Il est intéressant de noter qu’au moment où le Moyen-Orient lutte pour la démocratie, la zone euro est confrontée à un test historique pour son propre système démocratique ! Les autorités semblent déterminées à maintenir la cohésion de la famille européenne et ceci est compréhensible dans une perspective de risque financier/rendement. Une cessation de paiement non contrôlée de la Grèce pourrait avoir de graves répercussions sur l’ensemble de la zone euro. Les responsables politiques en sont bien conscients, mais le fossé entre ces derniers et leur électorat est en train de se creuser.
Dans la plupart des grands pays, des élections parlementaires auront lieu en 2012 ou 2013. En fin de compte, l’avenir de la zone euro sera, par conséquent, largement déterminé par les électeurs. Or, dans un contexte financier de plus en plus complexe dans lequel les électeurs sont peu familiarisés avec des termes tels que « vente à découvert », « exposition transfrontalière » ou « swap sur risque de crédit », on peut se demander si l’euro pourra survivre à la démocratie ?
Si l’on autorise aujourd’hui une restructuration (partielle) de la dette grecque, le risque d’une crise de confiance et d’une contagion sera substantiel.

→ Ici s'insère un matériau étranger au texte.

(* ===== verification/KeyboardProps.v ===== *)
(** * Correctness of the keyboard driver and the shell

    The ring buffer as a queue shared with the interrupt handler; the line editor,
    the decoder and the tokeniser against an abstract shell that works on lists. *)

From stdpp Require Import strings.
From S2P Require Import Prelude Mem CString Printf PrintfProps Keyboard.

(** ** The ring buffer is a queue *)

Definition ring_ok (r : ring) : Prop :=
  length (kbd_buf r) = 128%nat /\ 0 <= kbd_head r < KBD_BUF /\ 0 <= kbd_tail r < KBD_BUF.

Definition count (r : ring) : Z := (kbd_head r - kbd_tail r) mod KBD_BUF.

Definition slot (r : ring) (i : nat) : Z := nth (Z.to_nat ((kbd_tail r + Z.of_nat i) mod KBD_BUF)) (kbd_buf r) 0.

(** The scancodes waiting, the oldest first. *)
Definition queue (r : ring) : list Z := slot r <$> seq 0 (Z.to_nat (count r)).

Lemma count_range r : 0 <= count r < 128.
Proof. unfold count, KBD_BUF. apply Z.mod_pos_bound. lia. Qed.

Lemma queue_length r : Z.of_nat (length (queue r)) = count r.
Proof. unfold queue. rewrite length_fmap, length_seq. pose proof (count_range r). lia. Qed.

Lemma ring_init_ok : ring_ok ring_init /\ queue ring_init = [].
Proof. by unfold ring_ok. Qed.

(** [count] tells whether the two indices meet. *)
Lemma count_zero r : ring_ok r -> count r = 0 <-> kbd_tail r = kbd_head r.
Proof.
  intros (_ & Hh & Ht). unfold count, KBD_BUF in *.
  split; intros H; [Z.div_mod_to_equations; lia|rewrite H, Z.sub_diag; done].
Qed.

Lemma count_full r : ring_ok r -> count r = 127 <-> (kbd_head r + 1) mod KBD_BUF = kbd_tail r.
Proof. intros (_ & Hh & Ht). unfold count, KBD_BUF in *. split; intros H; Z.div_mod_to_equations; lia. Qed.

(** The interrupt handler appends, or drops the scancode when 127 are waiting. *)
Lemma handler_full r sc : ring_ok r -> count r = 127 -> keyboardhandler r sc = r.
Proof.
  intros Hr Hc. apply count_full in Hc; [|done]. unfold keyboardhandler. rewrite Hc, Z.eqb_refl. done.
Qed.

Lemma handler_room r sc :
  ring_ok r -> count r <> 127 ->
  ring_ok (keyboardhandler r sc) /\ kbd_tail (keyboardhandler r sc) = kbd_tail r /\
  queue (keyboardhandler r sc) = queue r ++ [sc].
Proof.
  intros Hr Hc. pose proof (count_range r) as Hcr. pose proof Hr as (Hl & Hh & Ht).
  assert (Hn : (kbd_head r + 1) mod KBD_BUF <> kbd_tail r) by (rewrite <- count_full; done).
  unfold keyboardhandler. rewrite (proj2 (Z.eqb_neq _ _) Hn). cbn [negb].
  set (r' := Ring _ _ _).
  assert (Hr' : ring_ok r').
  { unfold ring_ok. subst r'. cbn [kbd_buf kbd_head kbd_tail]. rewrite length_insert.
    split_and_all; [done|unfold KBD_BUF; apply Z.mod_pos_bound; lia..| |]; lia. }
  assert (Hc' : count r' = count r + 1).
  { unfold count, KBD_BUF in *. subst r'. cbn [kbd_head kbd_tail]. Z.div_mod_to_equations; lia. }
  assert (Hat : forall i, Z.of_nat i < count r ->
    (kbd_tail r + Z.of_nat i) mod KBD_BUF <> kbd_head r).
  { intros i Hi. unfold count, KBD_BUF in *. Z.div_mod_to_equations; lia. }
  split_and_all; [done|done|]. unfold queue. rewrite Hc'.
  replace (Z.to_nat (count r + 1)) with (Z.to_nat (count r) + 1)%nat by lia.
  rewrite seq_app, fmap_app. f_equal.
  - apply list_fmap_ext. intros _ i Hi%list_elem_of_lookup_2%elem_of_seq. unfold slot. subst r'. cbn [kbd_buf kbd_tail].
    rewrite !nth_lookup. rewrite list_lookup_insert_ne; [done|].
    intros He. apply (Hat i); [lia|]. pose proof (Z.mod_pos_bound (kbd_tail r + Z.of_nat i) KBD_BUF ltac:(done)). lia.
  - cbn. f_equal. unfold slot. subst r'. cbn [kbd_buf kbd_tail]. rewrite nth_lookup.
    replace ((kbd_tail r + Z.of_nat (Z.to_nat (count r))) mod KBD_BUF) with (kbd_head r).
    + rewrite list_lookup_insert_eq; [done|]. rewrite Hl. unfold KBD_BUF in *. lia.
    + rewrite Z2Nat.id by lia. unfold count, KBD_BUF in *. Z.div_mod_to_equations; lia.
Qed.

(** The consumer sees the oldest scancode, and drops it. *)
Lemma poll_cases r :
  ring_ok r ->
  match poll_read r with
  | Some sc => exists q, queue r = sc :: q /\ ring_ok (poll_advance r) /\ queue (poll_advance r) = q /\
                         kbd_buf r !! Z.to_nat (kbd_tail r) = Some sc /\ kbd_tail r <> kbd_head r
  | None => queue r = [] /\ kbd_tail r = kbd_head r
  end.
Proof.
  intros Hr. pose proof (count_range r) as Hcr. pose proof Hr as (Hl & Hh & Ht). unfold poll_read.
  destruct (kbd_tail r =? kbd_head r) eqn:E; bool_to_prop; cbn [negb].
  - split; [|done]. apply count_zero in E; [|done]. unfold queue. by rewrite E.
  - destruct (lookup_lt_is_Some_2 (kbd_buf r) (Z.to_nat (kbd_tail r))) as [sc Hsc];
      [rewrite Hl; unfold KBD_BUF in *; lia|]. rewrite Hsc.
    assert (Hne : count r <> 0) by (rewrite count_zero; done).
    exists (slot r <$> seq 1 (Z.to_nat (count r - 1))). split_and_all; [| | |done|done].
    + unfold queue. replace (Z.to_nat (count r)) with (S (Z.to_nat (count r - 1))) by lia.
      cbn. f_equal. unfold slot. rewrite nth_lookup, Z.add_0_r, Z.mod_small, Hsc by done. done.
    + unfold ring_ok, poll_advance. cbn [kbd_buf kbd_head kbd_tail].
      split_and_all; [done|lia|lia|unfold KBD_BUF; apply Z.mod_pos_bound; lia..].
    + assert (count (poll_advance r) = count r - 1) as Hc.
      { unfold count, poll_advance in *. cbn [kbd_head kbd_tail]. rewrite Zminus_mod_idemp_r.
        unfold KBD_BUF in *. Z.div_mod_to_equations; lia. }
      unfold queue. rewrite Hc, <- (fmap_S_seq 0), <- list_fmap_compose. apply list_fmap_ext. intros _ i _. cbn.
      unfold slot. cbn [poll_advance kbd_tail kbd_buf]. f_equal. f_equal. unfold KBD_BUF.
      rewrite Z.add_mod_idemp_l by lia. f_equal. lia.
Qed.

(** The interrupt handler and the polling loop, interleaved between any two accesses:
    [pending] is the scancode the loop has read and not yet released, [accepted] and
    [handled] what went in and came out so far. *)
Record link := Link { rg : ring; pending : option Z; accepted : list Z; handled : list Z }.

Inductive lstep (l : link) : link -> Prop :=
| l_interrupt sc :
    0 <= sc < 256 ->
    lstep l (Link (keyboardhandler (rg l) sc) (pending l)
      (if (kbd_head (rg l) + 1) mod KBD_BUF =? kbd_tail (rg l) then accepted l else accepted l ++ [sc]) (handled l))
| l_read sc :
    pending l = None -> poll_read (rg l) = Some sc -> lstep l (Link (rg l) (Some sc) (accepted l) (handled l))
| l_advance sc :
    pending l = Some sc -> lstep l (Link (poll_advance (rg l)) None (accepted l) (handled l ++ [sc])).

Definition link_init : link := Link ring_init None [] [].

Definition link_inv (l : link) : Prop :=
  ring_ok (rg l) /\ accepted l = handled l ++ queue (rg l) /\
  (forall sc, pending l = Some sc -> poll_read (rg l) = Some sc).

Lemma link_inv_step l l' : lstep l l' -> link_inv l -> link_inv l'.
Proof.
  intros Hs (Hr & Ha & Hp). destruct Hs as [sc Hsc|sc Hn Hrd|sc Hsc].
  - destruct (Z.eqb_spec ((kbd_head (rg l) + 1) mod KBD_BUF) (kbd_tail (rg l))) as [E|E].
    + assert (count (rg l) = 127) as Hc by by apply count_full. unfold link_inv. cbn. by rewrite handler_full.
    + assert (count (rg l) <> 127) as Hc by (rewrite count_full; done).
      destruct (handler_room (rg l) sc Hr Hc) as (H1 & H2 & H3). unfold link_inv. cbn [rg pending accepted handled].
      split_and_all; [done|by rewrite H3, Ha, app_assoc|]. intros s Hs%Hp.
      pose proof (poll_cases _ Hr) as C. rewrite Hs in C. destruct C as (q & Hq & _).
      pose proof (poll_cases _ H1) as C'. destruct (poll_read (keyboardhandler (rg l) sc)) as [s'|].
      * destruct C' as (q' & Hq' & _). rewrite H3, Hq in Hq'. by injection Hq' as ->.
      * destruct C' as [Hq' _]. rewrite H3 in Hq'. by destruct (queue (rg l)).
  - unfold link_inv. cbn. split_and_all; [done|done|]. by intros s [= <-].
  - specialize (Hp sc Hsc). pose proof (poll_cases _ Hr) as C. rewrite Hp in C.
    destruct C as (q & Hq & H1 & H2 & _). unfold link_inv. cbn. split_and_all; [done| |done].
    rewrite H2, Ha, Hq, <- app_assoc. done.
Qed.

Lemma link_inv_reach l : rtc lstep link_init l -> link_inv l.
Proof.
  assert (H : forall a b, rtc lstep a b -> link_inv a -> link_inv b).
  { induction 1 as [|a b c H1 _ IH]; [done|]. intros Ha. apply IH. by eapply link_inv_step. }
  intros Hr. apply (H _ _ Hr). destruct ring_init_ok. by split_and_all.
Qed.

(** C33: the keyboard's ring buffer loses no order and no scancode it accepted,
    however the interrupt handler interleaves with the polling loop.  At every moment
    the accepted scancodes are the handled ones followed by those still in the buffer;
    the slot the loop has read is not overwritten before it is released; a scancode is
    dropped only when 127 are waiting. *)
Theorem scancodes_fifo (l : link) :
  rtc lstep link_init l ->
  accepted l = handled l ++ queue (rg l) /\ (length (queue (rg l)) <= 127)%nat /\
  (forall sc, pending l = Some sc -> exists q, queue (rg l) = sc :: q) /\
  (forall sc, (length (queue (rg l)) < 127)%nat -> queue (keyboardhandler (rg l) sc) = queue (rg l) ++ [sc]).
Proof.
  intros H. destruct (link_inv_reach l H) as (Hr & Ha & Hp).
  pose proof (queue_length (rg l)) as Hq. pose proof (count_range (rg l)).
  split_and_all; [done|lia| |].
  - intros sc Hs%Hp. pose proof (poll_cases _ Hr) as C. rewrite Hs in C. destruct C as (q & ? & _). eauto.
  - intros sc Hl. apply handler_room; [done|lia].
Qed.

Lemma scancodes_fifo_witness :
  exists l, rtc lstep link_init l /\ pending l = Some 30 /\ accepted l = handled l ++ queue (rg l) /\
    queue (rg l) = [30; 48].
Proof.
  eexists. split; [|split; [|split]].
  - eapply rtc_l; [apply (l_interrupt link_init 30); lia|].
    eapply rtc_l; [apply (l_read _ 30); reflexivity|].
    eapply rtc_l; [apply (l_interrupt _ 48); lia|]. apply rtc_refl.
  - reflexivity.
  - apply scancodes_fifo.
    eapply rtc_l; [apply (l_interrupt link_init 30); lia|].
    eapply rtc_l; [apply (l_read _ 30); reflexivity|].
    eapply rtc_l; [apply (l_interrupt _ 48); lia|]. apply rtc_refl.
  - reflexivity.
Defined.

La dette d’autres pays faibles de la zone euro pourrait être attaquée par des spéculateurs et le marché des CDS (assurance contre la cessation de paiement) pourrait à nouveau connaître des difficultés, comme cela avait été le cas après l’effondrement de Lehman en 2008. Dans ce scénario, les banques, les assureurs et les fonds de pension de tous les États membres de la zone euro seraient confrontés à de sévères réductions de valeur.

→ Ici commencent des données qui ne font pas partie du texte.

(* ===== verification/Hw.v ===== *)
(** * The processor as the drivers use it

    Port input and output (util.h), uncached device memory, the instructions reached
    through inline assembly, and the state monad [io] the drivers are written in.  A
    driver is polymorphic in the machine state [W]; what it relies on of a device is a
    class over [PortIo] or [Mmio] with the device's documented behaviour as laws. *)

From S2P Require Import Prelude Mem.

(** ** Computations on the machine state *)

Definition io (W A : Type) : Type := W -> A * W.

#[global] Instance io_ret {W} : MRet (io W) := fun A a w => (a, w).
#[global] Instance io_bind {W} : MBind (io W) := fun A B k e w => let (a, w') := e w in k a w'.

Lemma io_bind_eq {W A B} (e : io W A) (k : A -> io W B) w :
  (a ← e; k a) w = k (e w).1 (e w).2.
Proof. unfold mbind, io_bind. by destruct (e w). Qed.

Lemma io_ret_eq {W A} (a : A) (w : W) : (mret a : io W A) w = (a, w).
Proof. done. Qed.

(** [for (i = lo; i < lo + n; i++) a = f(i, a);] with effects. *)
Definition for_io {W A} (n : nat) (lo : Z) (f : Z -> A -> io W A) (a : A) : io W A :=
  fun w => floop n lo (fun i (aw : A * W) => f i aw.1 aw.2) (a, w).

Lemma for_io_inv {W A} (P : Z -> A -> W -> Prop) (f : Z -> A -> io W A) n lo a w :
  P lo a w ->
  (forall i x v, lo <= i < lo + Z.of_nat n -> P i x v -> P (i + 1) (f i x v).1 (f i x v).2) ->
  P (lo + Z.of_nat n) (for_io n lo f a w).1 (for_io n lo f a w).2.
Proof.
  intros H0 Hs. unfold for_io.
  apply (floop_inv (fun i aw => P i aw.1 aw.2) (fun i aw => f i aw.1 aw.2)); [done|].
  intros i [x v] Hi HP. by apply Hs.
Qed.

(** A loop that goes through the items [g lo], [g (lo + 1)], ... of a reference list,
    as seen through a relation with the items done so far. *)
Lemma for_io_flat {W A T} (R : list T -> A -> W -> Prop) (g : Z -> list T) (f : Z -> A -> io W A) n lo l a w :
  R l a w ->
  (forall i l x v, lo <= i < lo + Z.of_nat n -> R l x v -> R (l ++ g i) (f i x v).1 (f i x v).2) ->
  R (l ++ flat_map g (seqZ lo (Z.of_nat n))) (for_io n lo f a w).1 (for_io n lo f a w).2.
Proof.
  revert lo l a w. induction n as [|n IH]; intros lo l a w H0 Hs.
  - cbn. by rewrite app_nil_r.
  - pose proof (Hs lo l a w ltac:(lia) H0) as H1.
    change (for_io (S n) lo f a w) with (floop n (lo + 1) (fun i aw => f i aw.1 aw.2) (f lo a w)).
    destruct (f lo a w) as [a1 w1] eqn:E. cbn [fst snd] in H1.
    pose proof (IH (lo + 1) _ a1 w1 H1 ltac:(intros; apply Hs; [lia|done])) as I1.
    unfold for_io in I1. rewrite (seqZ_cons lo) by lia. cbn [flat_map]. rewrite app_assoc.
    by replace (Z.pred (Z.of_nat (S n))) with (Z.of_nat n) by lia.
Qed.

(** ** Ports: [outb], [outw], [outl], [inb], [inw], [inl] *)

Class PortIo (W : Type) := {
  (** width in bytes, port *)
  inp : Z -> Z -> io W Z;
  outp : Z -> Z -> Z -> io W unit }.

(** ** Device memory: [volatile] accesses *)

Class Mmio (W : Type) := {
  (** width in bytes, kernel address *)
  mmio_ld : Z -> Z -> io W Z;
  mmio_st : Z -> Z -> Z -> io W unit }.

(** ** Instructions *)

Class Cpu (W : Type) := {
  cli : io W unit;
  sti : io W unit;
  (** [hlt]: interrupt handlers run before it returns *)
  hlt : io W unit;
  (** [cpuid] leaf to (eax, edx) *)
  cpuid : Z -> io W (Z * Z) }.

Section Ports.
Context {W : Type} `{!PortIo W}.

Definition outPortB (port value : Z) : io W unit := outp 1 (u16 port) (u8 value).
Definition outPortW (port value : Z) : io W unit := outp 2 (u16 port) (u16 value).
Definition outPortD (port value : Z) : io W unit := outp 4 (u16 port) (u32 value).
Definition inPortB (port : Z) : io W Z := v ← inp 1 (u16 port); mret (u8 v).
Definition inPortW (port : Z) : io W Z := v ← inp 2 (u16 port); mret (u16 v).
Definition inPortD (port : Z) : io W Z := v ← inp 4 (u16 port); mret (u32 v).

Definition PIC1_DATA : Z := 33.
Definition PIC2_DATA : Z := 161.
Definition PCI_CONFIG_ADDRESS : Z := 3320.
Definition PCI_CONFIG_DATA : Z := 3324.

Definition disableLegacyPIC : io W unit :=
  outPortB PIC1_DATA 255;; outPortB PIC2_DATA 255.
End Ports.

Definition CEIL_DIV (a b : Z) : Z := (a + b - 1) / b.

Malheureusement, ce scénario n’est pas suffisamment expliqué aux électeurs de la zone euro et la plupart n’en saisissent pas la portée. Dans le nord, la population est de plus en plus opposée à la « subvention » du sud et, dans le sud, les gens développent une aversion de plus en plus marquée contre la mise en oeuvre de plans d’austérité. Les sentiments l’emportent sur la rationalité. Les Grecs qui protestent aujourd’hui contre les mesures d’austérité indispensables ne sont pas conscients que la Grèce pourrait devenir un pays du tiers-monde si elle devait réintroduire la drachme. La vérité douloureuse est que nous vivons tous dans une société vieillissante qui fait partie d’un monde globalisé compétitif. Le darwinisme jette de plus son ombre sur nos confortables États-providence d’après-guerre.

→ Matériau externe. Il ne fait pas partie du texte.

(* ===== verification/PciProps.v ===== *)
(** * PCI: configuration accesses and enumeration

    Reads and writes of one, two and four bytes act on exactly the addressed field of
    the addressed function ([config_accesses_exact]); the enumeration finds the
    functions a reference scan lists, in its order ([initworkspace_enumerates]). *)

From S2P Require Import Prelude Mem Layout Hw Pci.

(** ** Arithmetic of addresses and fields *)

Lemma merge_field_eq current k s value :
  0 <= current < 2 ^ 32 -> 0 <= s -> 0 <= k -> s + k <= 32 -> 0 <= value < 2 ^ k ->
  merge_field current (2 ^ k - 1) s value = bf_set current s k value.
Proof.
  intros Hc Hs Hk Hsk Hv. unfold merge_field, bf_set.
  assert (Hp : 2 ^ k * 2 ^ s <= 2 ^ 32) by (rewrite <- Z.pow_add_r by lia; apply Z.pow_le_mono_r; lia).
  assert (H0 : 0 < 2 ^ s) by (apply Z.pow_pos_nonneg; lia).
  assert (Hf : forall x, 0 <= x < 2 ^ k -> u32 (x <<< s) = x <<< s).
  { intros x Hx. rewrite Z.shiftl_mul_pow2 by lia. apply u32_small. change 4294967296 with (2 ^ 32). nia. }
  rewrite !Hf by lia. rewrite (Z.mod_small value) by lia.
  replace (Z.ones k) with (2 ^ k - 1) by (rewrite Z.ones_equiv; lia).
  assert (Hm : forall y, current &&& u32 y = current &&& y).
  { intros y. apply Z.bits_inj'. intros i Hi. rewrite !Z.land_spec. change (u32 y) with (y mod 2 ^ 32).
    destruct (Z_lt_ge_dec i 32); [by rewrite Z.mod_pow2_bits_low by lia|].
    rewrite <- (Z.mod_small current (2 ^ 32)) by lia. by rewrite !Z.mod_pow2_bits_high by lia. }
  rewrite Hm. apply u32_small. change 4294967296 with (2 ^ 32).
  pose proof (bf_set_fits 32 current s k value Hs Hk Hsk Hc) as Hr. unfold bf_set in Hr.
  by rewrite (Z.mod_small value), Z.ones_equiv, <- Z.sub_1_r in Hr by lia.
Qed.

Lemma land_252 o : 0 <= o < 256 -> o &&& 252 = o / 4 * 4.
Proof.
  intros Ho.
  assert (H : Forall (fun x => x &&& 252 = x / 4 * 4) (seqZ 0 256)) by (vm_compute; repeat constructor).
  rewrite Forall_forall in H. apply H, elem_of_seqZ. lia.
Qed.

Lemma config_address_eq b d f o :
  0 <= b < 256 -> 0 <= d < 32 -> 0 <= f < 8 -> 0 <= o < 256 ->
  config_address b d f o = 2 ^ 31 + b * 65536 + d * 2048 + f * 256 + o / 4 * 4.
Proof.
  intros Hb Hd Hf Ho. unfold config_address. rewrite land_252 by lia.
  rewrite <- !Z.lor_assoc, (Z.lor_comm (f <<< 8)).
  rewrite lor_add_shift by (change (2 ^ 8) with 256; Z.div_mod_to_equations; lia).
  rewrite (Z.lor_comm (d <<< 11)), lor_add_shift by (change (2 ^ 8) with 256; change (2 ^ 11) with 2048; Z.div_mod_to_equations; lia).
  rewrite (Z.lor_comm (b <<< 16)), lor_add_shift
    by (change (2 ^ 8) with 256; change (2 ^ 11) with 2048; change (2 ^ 16) with 65536; Z.div_mod_to_equations; lia).
  rewrite (Z.lor_comm (1 <<< 31)), lor_add_shift
    by (change (2 ^ 8) with 256; change (2 ^ 11) with 2048; change (2 ^ 16) with 65536; change (2 ^ 31) with 2147483648;
        Z.div_mod_to_equations; lia).
  change (2 ^ 8) with 256. change (2 ^ 11) with 2048. change (2 ^ 16) with 65536. change (2 ^ 31) with 2147483648.
  wrap_lia.
Qed.

Lemma config_address_range b d f o :
  0 <= b < 256 -> 0 <= d < 32 -> 0 <= f < 8 -> 0 <= o < 256 -> 0 <= config_address b d f o < 2 ^ 32.
Proof. intros. apply u32_range. Qed.

(** Functions have disjoint registers. *)
Lemma config_address_inj b d f o b' d' f' o' :
  0 <= b < 256 -> 0 <= d < 32 -> 0 <= f < 8 -> 0 <= o < 256 ->
  0 <= b' < 256 -> 0 <= d' < 32 -> 0 <= f' < 8 -> 0 <= o' < 256 ->
  config_address b d f o = config_address b' d' f' o' -> b = b' /\ d = d' /\ f = f' /\ o / 4 = o' / 4.
Proof. intros. rewrite !config_address_eq in * by lia. change (2 ^ 31) with 2147483648 in *. Z.div_mod_to_equations. lia. Qed.

(** ** Accesses *)

Lemma byte_shift o : 0 <= o -> (o &&& 3) * 8 = 8 * (o mod 4).
Proof. intros. change 3 with (2 ^ 2 - 1). rewrite land_mod by lia. change (2 ^ 2) with 4. lia. Qed.

Lemma half_shift o : 0 <= o -> (o &&& 2) * 8 = 16 * (o / 2 mod 2).
Proof.
  intros Ho. replace (o &&& 2) with (2 * (o / 2 mod 2)); [lia|]. apply Z.bits_inj'. intros i Hi.
  rewrite Z.land_spec. change 2 with (2 ^ 1) at 4. rewrite testbit_pow2 by lia.
  destruct (Z.eq_dec i 1) as [->|Hne].
  - rewrite andb_true_r.
    rewrite (Z.testbit_eqb (2 * _)), (Z.testbit_eqb o) by lia. change (2 ^ 1) with 2. f_equal.
    Z.div_mod_to_equations. lia.
  - replace (1 =? i) with false by lia. rewrite andb_false_r. rewrite Z.testbit_eqb by lia.
    apply Z.eqb_neq. intros E. destruct (Z.eq_dec i 0) as [->|Hi0].
    + change (2 ^ 0) with 1 in E. Z.div_mod_to_equations. lia.
    + rewrite Z.div_small in E; [done|]. assert (2 ^ 2 <= 2 ^ i) by (apply Z.pow_le_mono_r; lia).
      change (2 ^ 2) with 4 in *. Z.div_mod_to_equations. lia.
Qed.

Section Bus.
Context {W : Type} `{PB : PciBus W}.

Definition same_cfg (w w' : W) : Prop := forall x, cfg w' x = cfg w x.

Lemma select_spec w a : 0 <= a < 2 ^ 32 ->
  selected (outPortD PCI_CONFIG_ADDRESS a w).2 = a /\ same_cfg w (outPortD PCI_CONFIG_ADDRESS a w).2.
Proof.
  intros Ha. unfold outPortD. change (u16 PCI_CONFIG_ADDRESS) with 3320. rewrite u32_small by done.
  by apply out_address.
Qed.

Lemma data_spec w :
  (inPortD PCI_CONFIG_DATA w).1 = cfg w (selected w) /\ selected (inPortD PCI_CONFIG_DATA w).2 = selected w /\
  same_cfg w (inPortD PCI_CONFIG_DATA w).2.
Proof.
  unfold inPortD. rewrite io_bind_eq, io_ret_eq. change (u16 PCI_CONFIG_DATA) with 3324.
  destruct (in_data w) as (H1 & H2 & H3). cbn [fst snd]. rewrite H1. split_and_all; [|done|done].
  apply u32_small, cfg_range.
Qed.

Lemma store_spec w v : 0 <= v < 2 ^ 32 ->
  forall x, cfg (outPortD PCI_CONFIG_DATA v w).2 x = if x =? selected w then accept x (cfg w x) v else cfg w x.
Proof.
  intros Hv x. unfold outPortD. change (u16 PCI_CONFIG_DATA) with 3324. rewrite u32_small by done.
  by apply out_data.
Qed.

(** Selecting a register and reading it. *)
Lemma fetch_spec w a : 0 <= a < 2 ^ 32 ->
  let r := inPortD PCI_CONFIG_DATA (outPortD PCI_CONFIG_ADDRESS a w).2 in
  r.1 = cfg w a /\ selected r.2 = a /\ same_cfg w r.2.
Proof.
  intros Ha. cbv zeta. destruct (select_spec w a Ha) as [H1 H2].
  destruct (data_spec (outPortD PCI_CONFIG_ADDRESS a w).2) as (H3 & H4 & H5).
  rewrite H3, H4, H1. split_and_all; [apply H2|done|]. intros x. by rewrite H5.
Qed.

Lemma read32_spec w b d f o : 0 <= b < 256 -> 0 <= d < 32 -> 0 <= f < 8 -> 0 <= o < 256 ->
  (pci_read_config32 b d f o w).1 = cfg w (config_address b d f o) /\ same_cfg w (pci_read_config32 b d f o w).2.
Proof.
  intros. unfold pci_read_config32. rewrite io_bind_eq.
  destruct (fetch_spec w _ (config_address_range b d f o ltac:(lia) ltac:(lia) ltac:(lia) ltac:(lia))) as (? & ? & ?). done.
Qed.

Lemma land_1 x n : 0 <= x -> 0 <= n -> u16 ((x >>> n) &&& 65535) = bf_get x n 16.
Proof.
  intros. change 65535 with (2 ^ 16 - 1). rewrite land_mod by lia. unfold bf_get.
  apply u16_small. change 65536 with (2 ^ 16). apply Z.mod_pos_bound. lia.
Qed.

Lemma read16_spec w b d f o : 0 <= b < 256 -> 0 <= d < 32 -> 0 <= f < 8 -> 0 <= o < 256 ->
  (pci_read_config16 b d f o w).1 = bf_get (cfg w (config_address b d f o)) ((o &&& 2) * 8) 16 /\
  same_cfg w (pci_read_config16 b d f o w).2.
Proof.
  intros. unfold pci_read_config16. rewrite !io_bind_eq, io_ret_eq. cbn [fst snd].
  destruct (fetch_spec w _ (config_address_range b d f o ltac:(lia) ltac:(lia) ltac:(lia) ltac:(lia))) as (-> & ? & ?).
  split; [|done]. apply land_1; [apply cfg_range|]. apply Z.mul_nonneg_nonneg; [|lia]. apply Z.land_nonneg. lia.
Qed.

Lemma read8_spec w b d f o : 0 <= b < 256 -> 0 <= d < 32 -> 0 <= f < 8 -> 0 <= o < 256 ->
  (pci_read_config8 b d f o w).1 = bf_get (cfg w (config_address b d f o)) ((o &&& 3) * 8) 8 /\
  same_cfg w (pci_read_config8 b d f o w).2.
Proof.
  intros. unfold pci_read_config8. rewrite !io_bind_eq, io_ret_eq. cbn [fst snd].
  destruct (fetch_spec w _ (config_address_range b d f o ltac:(lia) ltac:(lia) ltac:(lia) ltac:(lia))) as (-> & ? & ?).
  split; [|done]. change 255 with (2 ^ 8 - 1). rewrite land_mod by lia. apply u8_small.
  change 256 with (2 ^ 8). apply Z.mod_pos_bound. lia.
Qed.

(** Read, merge and write back. *)
Lemma merge_write_spec w a k s v :
  0 <= a < 2 ^ 32 -> 0 <= s -> 0 <= k -> s + k <= 32 -> 0 <= v < 2 ^ k ->
  let r := inPortD PCI_CONFIG_DATA (outPortD PCI_CONFIG_ADDRESS a w).2 in
  forall x, cfg (outPortD PCI_CONFIG_DATA (merge_field r.1 (2 ^ k - 1) s v) r.2).2 x =
            if x =? a then accept a (cfg w a) (bf_set (cfg w a) s k v) else cfg w x.
Proof.
  intros Ha Hs Hk Hsk Hv r x. destruct (fetch_spec w a Ha) as (H1 & H2 & H3). fold r in H1, H2, H3.
  rewrite H1, merge_field_eq by (try apply cfg_range; lia).
  rewrite store_spec, H2, H3 by (apply bf_set_fits; try apply cfg_range; lia).
  case_if; [by subst x|done].
Qed.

Bien sûr, la véritable tragédie de la zone euro est qu’au niveau de l’ensemble de la zone, il n’y a pas de problème budgétaire aigu ! Le déficit budgétaire de l’UEM prise dans sa totalité s’est établi l’année dernière à 6%, ce qui est nettement inférieur aux chiffres des États-Unis et du Royaume-Uni. La dette de la zone euro en pourcentage du PIB ne s’élève également « qu’à » 85%, ce qui n’est pas trop préoccupant en comparaison des autres nations développées. Le problème est que la capacité fiscale n’est pas partagée de façon efficace entre les États membres. Ceci devra être corrigé au cours des prochaines années si la zone euro veut survivre sous sa forme actuelle.
2011 pourrait, à cet égard, s’avérer l’année de la vérité, car les électeurs devront être convaincus d’une façon ou d’une autre de la rationalité à long terme des interventions actuelles de l’UE, de la BCE et du FMI. S’ils ne comprennent pas (ne veulent pas comprendre) le message, ils pourraient prendre les choses en mains en votant
au cours des prochaines années pour les candidats opposés à l’euro et aux mesures d’austérité. Les hommes politiques achètent actuellement du temps afin de communiquer ce message et d’appuyer des ventes massives d’actifs grecs. Ils achètent également du temps pour s’assurer qu’une éventuelle restructuration – voire une cessation de paiement – se déroule autant que possible de façon contrôlée.
Tout ceci signifie que la crise de l’euro restera un facteur de risque pour les investisseurs pendant une période prolongée. C’est bien dommage car les actions européennes disposent actuellement de nombreux atouts, certainement en comparaison du rendement faible, mais sûr, de 3% des obligations allemandes. Les actions sont en effet plutôt bon marché, elles distribuent des dividendes attrayants et les sociétés affichent des bilans sains. Ceci étant dit, l’incertitude entourant la crise de l’euro justifie dans une certaine mesure les valorisations inférieures à la moyenne, en particulier pour les sociétés davantage orientées vers l’économie domestique.